What categories of personal data are collected?

T2S settlement messages are based on the standard ISO transaction message and include information relating to both the ordering and the beneficiary customers of the respective sending and receiving T2S participants. Other personal data could (but do not need to) be included in a free format field of the standard ISO transaction message. Therefore, different categories of personal data could be included in a T2S settlement instruction.

Will your personal data (in a clear or encrypted form) be processed (e.g. transferred, accessed or stored) in third countries or by international organisations?

No, your personal data will not be processed (e.g. transferred, accessed, or stored) in third countries or international organisations.

How long will the Joint controllers keep personal data?

Your personal data are stored within T2S for a maximum duration of ten years for legal evidence and fiscal purposes, as required by relevant national laws and regulations.

What are your rights?

You have the right to access your personal data and request a correction of any personal data that is inaccurate or incomplete. You also have (with the limitations imposed by national laws and regulations) the right to request the deletion of your personal data and to object or to restrict the processing of your personal data in line with the GDPR or the EUDPR. The ECB may restrict your rights to safeguard the interests and objectives referred to in Article 25(1) EUDPR and other Joint Controllers may restrict such rights in accordance with Article 23(1) GDPR.

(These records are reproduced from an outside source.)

(* ===== verification/GatewayRules.v ===== *)
(** Reasoning about the handlers of the API gateway: how each part of a handler
    touches the response, the list of the operations, and the rules by which
    the theorems step through a handler. *)

From S2P Require Import Prelude GoLib Grpc DocPb DocDomain UserServer DocClient Http Gateway.

Module Rules.

(** ** Operations *)
Inductive operation :=
  | OLogin
  | OPostUser
  | ODeleteUser (userId : uuid)
  | OGetUser (userId : uuid)
  | OPutUser (userId : uuid)
  | ODeleteDocuments
  | OListDocuments (params : net.GetDocumentParams)
  | OPostDocument
  | ODeleteDocument (documentId : uuid)
  | OGetDocument (documentId : uuid)
  | OPutDocument (documentId : uuid)
  | OListPermissions (documentId : uuid) (params : net.GetPermissionParams)
  | OPostPermission (documentId : uuid)
  | ODeletePermission (documentId principalId : uuid)
  | OGetPermission (documentId principalId : uuid)
  | OPutPermission (documentId principalId : uuid).

(** the decoders of all request bodies *)
Class Bodies := {
  #[global] body_login :: JsonDecode net.PostAuthLoginBody;
  #[global] body_post_user :: JsonDecode net.PostUserBody;
  #[global] body_put_user :: JsonDecode net.PutUserBody;
  #[global] body_delete_documents :: JsonDecode net.DeleteDocumentBody;
  #[global] body_post_document :: JsonDecode net.PostDocumentBody;
  #[global] body_put_document :: JsonDecode net.PutDocumentBody;
  #[global] body_post_permission :: JsonDecode net.PostPermissionBody;
  #[global] body_put_permission :: JsonDecode net.PutPermissionBody;
}.

(** ** Responses *)

(** exactly one status was sent, with one JSON value, or the status 204 with
    none *)
Definition replied (status : Z) (body : list net.payload) (w : Response) : Prop :=
  w_superfluous w = [] ∧ w_body w = body ∧
  ((∃ p, body = [p] ∧ w_sent w = Some (status, Some "application/json")) ∨
   (body = [] ∧ status = 204%Z ∧ w_sent w = Some (status, None))).
Definition replied_once (w : Response) : Prop := ∃ status body, replied status body w.

Lemma send_json p code :
  body_allowed code = true →
  replied code [p] (write_json p (write_header code (set_content_type "application/json" no_response))).
Proof. intros Hc. unfold write_json. simpl. rewrite Hc. split_and!; simpl; eauto. Qed.

Lemma GrpcToHttpStatus_allowed err : body_allowed (GrpcToHttpStatus err) = true.
Proof. destruct err as [[c m]|]; [by destruct c|done]. Qed.

Section rules.
Context {W : Type}.

(** ** One response

    A guarded part of a handler either goes on without having touched the
    response, or has answered and returned. *)
Definition guarded {A} (m : go (Http W) returned A) : Prop :=
  ∀ h, h_response h = no_response →
       match m h with
       | (Err _, h') => replied_once (h_response h')
       | (_, h') => h_response h' = no_response
       end.

Definition once (m : handler W) : Prop :=
  ∀ h, h_response h = no_response →
       match m h with
       | (Panic _, h') => h_response h' = no_response
       | (_, h') => replied_once (h_response h')
       end.

(** what does not touch the response *)
Definition quiet {E A} (m : go (Http W) E A) : Prop :=
  ∀ h, h_response (m h).2 = h_response h.

Lemma quiet_ret {E A} (a : A) : quiet (mret a : go (Http W) E A).
Proof. by intros h. Qed.
Lemma quiet_lift {E A} (r : E + A) : quiet (lift r).
Proof. intros h. by destruct r. Qed.
Lemma quiet_deref {E A} (p : option A) : quiet (deref (E:=E) p).
Proof. intros h. by destruct p. Qed.
Lemma quiet_on_world {E A} (m : go W E A) : quiet (on_world m).
Proof. intros h. unfold on_world. by destruct (m (h_world h)). Qed.
Lemma quiet_Decode {A} `{JsonDecode A} : quiet (Decode A).
Proof. intros h. unfold Decode. by destruct (json_Decode (h_body h)) as [[] ?]. Qed.
Lemma quiet_map_err {E1 E2 A} (m : go (Http W) E1 A) (f : E1 → E2) : quiet m → quiet (map_err m f).
Proof. intros Hm h. specialize (Hm h). unfold map_err. by destruct (m h) as [[]]. Qed.
Lemma quiet_bind {E A B} (m : go (Http W) E A) (k : A → go (Http W) E B) :
  quiet m → (∀ a, quiet (k a)) → quiet (m ≫= k).
Proof.
  intros Hm Hk h. specialize (Hm h). unfold mbind, go_bind.
  destruct (m h) as [[a|e|p] h']; simpl in *; [by rewrite Hk|done..].
Qed.
Lemma quiet_fill {E A B} (f : A → go (Http W) E B) l : (∀ x, quiet (f x)) → quiet (Gateway.fill f l).
Proof.
  intros Hf. induction l as [|x l IH]; [apply quiet_ret|].
  apply quiet_bind; [done|]. intros y. apply quiet_bind; [done|]. intros ys. apply quiet_ret.
Qed.

Lemma guarded_answer_error {E A} (m : go (Http W) E A) f :
  quiet m → (∀ e, body_allowed (f e).1 = true) → guarded (answer_error m f).
Proof.
  intros Hm Hf h Hh. specialize (Hm h). unfold answer_error. destruct (m h) as [[a|e|p] h'];
    simpl in Hm |- *; rewrite Hh in Hm; [done| |done].
  rewrite Hm. exists (f e).1, [net.Error (f e).2]. by apply send_json.
Qed.
Lemma guarded_return_send b code msg : body_allowed code = true → guarded (return_send b code msg).
Proof.
  intros Hc h Hh. unfold return_send. destruct b; [|done]. simpl. rewrite Hh.
  exists code, [net.Error msg]. by apply send_json.
Qed.
Lemma guarded_send code msg :
  body_allowed code = true → guarded (_ ← SendError code msg; throw Returned : go _ _ unit).
Proof. apply (guarded_return_send true). Qed.
Lemma guarded_ret {A} (a : A) : guarded (mret a).
Proof. by intros h. Qed.
Lemma guarded_deref {A} (p : option A) : guarded (deref p).
Proof. intros h. by destruct p. Qed.
Lemma guarded_now `{Clock W} : guarded time_now.
Proof.
  intros h Hh. unfold time_now, map_err, on_world.
  by destruct (Now Empty_set (h_world h)) as [[?|[]|?] ?].
Qed.
Lemma guarded_bind {A B} (m : go (Http W) returned A) (k : A → go (Http W) returned B) :
  guarded m → (∀ a, guarded (k a)) → guarded (m ≫= k).
Proof.
  intros Hm Hk h Hh. specialize (Hm h Hh). unfold mbind, go_bind.
  destruct (m h) as [[a|e|p] h']; [by apply Hk|done..].
Qed.

Lemma once_bind {A} (m : go (Http W) returned A) (k : A → handler W) :
  guarded m → (∀ a, once (k a)) → once (m ≫= k).
Proof.
  intros Hm Hk h Hh. specialize (Hm h Hh). unfold mbind, go_bind.
  destruct (m h) as [[a|e|p] h']; [by apply Hk|done..].
Qed.
Lemma once_json code p : body_allowed code = true → once (SendJsonResponse code p).
Proof. intros Hc h Hh. simpl. rewrite Hh. exists code, [p]. by apply send_json. Qed.
Lemma once_204 : once (WriteHeader 204).
Proof. intros h Hh. simpl. rewrite Hh. exists 204%Z, []. split_and!; simpl; auto. Qed.

End rules.

Create HintDb gateway.
#[export] Hint Resolve quiet_ret quiet_lift quiet_deref quiet_on_world quiet_Decode quiet_map_err
  quiet_bind quiet_fill guarded_answer_error guarded_return_send guarded_ret guarded_deref guarded_now
  guarded_bind once_bind once_json once_204 GrpcToHttpStatus_allowed : gateway.

(** steps through a handler *)
Ltac walk := repeat match goal with
  | |- once (_ ≫= _) => apply once_bind
  | |- once (if _ then _ else _) => case_match
  | |- once (match _ with _ => _ end) => case_match
  | |- once _ => first [by apply once_json|apply once_204]
  | |- guarded (answer_error _ _) => apply guarded_answer_error
  | |- guarded (match ?x with _ => _ end) => destruct x
  | |- guarded (SendError _ _ ≫= _) => apply guarded_send
  | |- guarded (_ ≫= _) => apply guarded_bind
  | |- guarded _ => first [by apply guarded_return_send|apply guarded_ret|apply guarded_deref|apply guarded_now]
  | |- quiet (_ ≫= _) => apply quiet_bind
  | |- quiet (map_err _ _) => apply quiet_map_err
  | |- quiet (Gateway.fill _ _) => apply quiet_fill
  | |- quiet _ => first [apply quiet_ret|apply quiet_lift|apply quiet_deref|apply quiet_on_world|apply quiet_Decode]
  | |- ∀ _, _ => intros ?
  | |- body_allowed _ = true => first [done|apply GrpcToHttpStatus_allowed|repeat case_match; try done; apply GrpcToHttpStatus_allowed]
  end.

Section stepping.
Context {W : Type} `{UuidLib}.
Import Gateway.

(** ** Stepping through a handler *)
Lemma wp_on_world {E A} (m : go W E A) (Q : outcome E A → Http W → Prop) h :
  wp m (λ o w', Q o (mkHttp w' (h_body h) (h_response h))) (h_world h) → wp (on_world m) Q h.
Proof. unfold wp, on_world. by destruct (m (h_world h)). Qed.

Lemma wp_or_send {E A} (m : go (Http W) E A) f Q h :
  wp m (λ o h', match o with
                | Ret a => Q (Ret a) h'
                | Err e => wp (SendError (E:=returned) (f e).1 (f e).2) (λ _ h2, Q (Err Returned) h2) h'
                | Panic p => Q (Panic p) h'
                end) h →
  wp (answer_error m f) Q h.
Proof. unfold wp, answer_error. destruct (m h) as [[a|e|p] h']; done. Qed.

(** the principal of a request *)
Lemma wp_claims {A} r c code msg (k : CustomClaims → go (Http W) returned A) Q h :
  r_claims r = Some c → wp (k c) Q h →
  wp ((lift (GetClaims r) or_send λ _, (code, msg)) ≫= k) Q h.
Proof. unfold GetClaims. by intros ->. Qed.

Lemma wp_principal {A} c p f (k : uuid → go (Http W) returned A) Q h :
  ParsePrincipalId c = inr p → wp (k p) Q h →
  wp ((lift (ParsePrincipalId c) or_send f) ≫= k) Q h.
Proof. by intros ->. Qed.

(** where a run ends *)
Lemma wp_snd {E A} (P : Http W → Prop) (m : go (Http W) E A) h :
  wp m (λ _ h', P h') h → P (m h).2.
Proof. unfold wp. by destruct (m h). Qed.

(** the body of a request *)
Lemma wp_Decode {A B} `{JsonDecode A} v rest f (k : A → go (Http W) returned B) Q h :
  json_Decode (h_body h) = (inr v, rest) →
  wp (k v) Q (mkHttp (h_world h) rest (h_response h)) → wp ((Decode A or_send f) ≫= k) Q h.
Proof.
  intros Hv Hk. apply wp_bind, wp_or_send. unfold wp at 1, Decode at 1. by rewrite Hv.
Qed.

End stepping.

Section operations.
Context `{UuidLib} `{ErrorText} `{GrpcText} `{CursorCodec}.
Context {W : Type} {users : user_pb.UserServiceServer W} {documents : DocumentServiceStub W}.
Context `{Clock W} `{Jwt} {jwtSecretKey : GatewayConfig} `{Bodies}.
Import Gateway.

Definition run_operation (op : operation) (r : Request) : handler W :=
  match op with
  | OLogin => PostAuthLogin r
  | OPostUser => PostUser r
  | ODeleteUser u => DeleteUserUserId r u
  | OGetUser u => GetUserUserId r u
  | OPutUser u => PutUserUserId r u
  | ODeleteDocuments => DeleteDocument r
  | OListDocuments params => GetDocument r params
  | OPostDocument => PostDocument r
  | ODeleteDocument d => DeleteDocumentDocumentId r d
  | OGetDocument d => GetDocumentDocumentId r d
  | OPutDocument d => PutDocumentDocumentId r d
  | OListPermissions d params => GetDocumentDocumentIdPermission r d params
  | OPostPermission d => PostDocumentDocumentIdPermission r d
  | ODeletePermission d p => DeleteDocumentDocumentIdPermissionPrincipalPrincipalId r d p
  | OGetPermission d p => GetDocumentDocumentIdPermissionPrincipalPrincipalId r d p
  | OPutPermission d p => PutDocumentDocumentIdPermissionPrincipalPrincipalId r d p
  end.

(** the principal of the request is known *)
Definition principal_known (r : Request) : Prop :=
  ∃ c p, r_claims r = Some c ∧ ParsePrincipalId c = inr p.

Lemma once_operation op r :
  (∀ d, op = OPutDocument d → principal_known r) → once (run_operation op r).
Proof.
  intros Hput. destruct op; simpl.
  11:{ destruct (Hput _ eq_refl) as (c & p & Hc & Hp).
       unfold PutDocumentDocumentId, GetClaims. rewrite Hc.
       intros h Hh. unfold mbind at 1, go_bind at 1. simpl.
       unfold mbind at 1, go_bind at 1. simpl. rewrite Hp. revert h Hh.
       change (once (principalId ← mret p;
         body ← Decode net.PutDocumentBody or_send λ err, (400%Z, err);
         _ ← on_world (DocumentServiceClient.UpdateDocument documentId principalId
                  (net.PutBody_DocumentName body) (net.PutBody_DocumentDescription body))
           or_send proxy;
         WriteHeader 204)). walk. }
  all: unfold PostAuthLogin, PostUser, DeleteUserUserId, GetUserUserId, PutUserUserId, DeleteDocument,
    GetDocument, PostDocument, DeleteDocumentDocumentId, GetDocumentDocumentId,
    GetDocumentDocumentIdPermission, PostDocumentDocumentIdPermission,
    DeleteDocumentDocumentIdPermissionPrincipalPrincipalId,
    GetDocumentDocumentIdPermissionPrincipalPrincipalId,
    PutDocumentDocumentIdPermissionPrincipalPrincipalId, protoToNetDocument, protoToNetPermissions,
    protoToNetPermission, protoToNetPrincipal.
  all: walk.
Qed.

(** the middleware lets no token through *)
Lemma token_refused `{!JwtLaws} (next : Request → handler W) r (h : Http W) :
  (∀ E w, ∃ t w', Now E w = (Ret t, w')) →
  r_Path r ≠ "/auth/login" → h_response h = no_response →
  wp (AuthMiddleware next r) (λ o h',
    o = Err Returned ∧ h_body h' = h_body h ∧
    (h_world h' = h_world h ∨ ∃ t, Now Empty_set (h_world h) = (Ret t, h_world h')) ∧
    ∃ code msg, replied code [net.Error msg] (h_response h') ∧ (code = 401 ∨ code = 403)%Z) h.
Proof.
  intros Hnow Hpath Hh. unfold AuthMiddleware. rewrite (bool_decide_false _ Hpath).
  unfold wp, mbind, go_bind, return_send. simpl.
  destruct (bool_decide (r_Authentication r = EmptyString)).
  { simpl. rewrite Hh. split_and!; eauto. eexists _, _. split; [by apply send_json|eauto]. }
  simpl. destruct (bool_decide (TrimPrefix _ _ = _)).
  { simpl. rewrite Hh. split_and!; eauto. eexists _, _. split; [by apply send_json|eauto]. }
  simpl. unfold time_now, map_err, on_world, answer_error.
  destruct (Hnow Empty_set (h_world h)) as (t & w' & Ht). rewrite Ht. simpl.
  destruct (ES256_needs_ecdsa_key JWTSecretKey t (TrimPrefix (r_Authentication r) "Bearer "))
    as [err ->]. simpl. rewrite Hh. split_and!; eauto.
  eexists _, _. split; [by apply send_json|eauto].
Qed.

End operations.
End Rules.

In line with Article 28(1) and (3) EUDPR and Article 26(1) and (3) GDPR you can exercise your rights in respect of and towards each of the Joint Controllers.

Who can you contact for queries or requests?

You can exercise your rights by contacting any of the Joint Controllers at the contact points mentioned on the respective websites. The Joint Controllers may provide you with a form to clarify your request.

Regarding the ECB, you can directly contact MIP-Compliance@ecb.europa.eu and the ECB’s Data Protection Officer at dpo@ecb.europa.eu for all queries relating to your personal data.

Addressing the European Data Protection Supervisor, supervisory authority concerned or national supervisory authority

If you consider that your rights under the GDPR or EUDPR have been infringed as a result of the processing of your personal data, you have the right to lodge a complaint at any time with:

• the European Data Protection Supervisor; or
• the supervisory authority concerned as defined in Article 4(22) GDPR or the national supervisory authority as defined in Article 3(22) EUDPR. A list of these authorities is available on the European Data Protection Board’s website.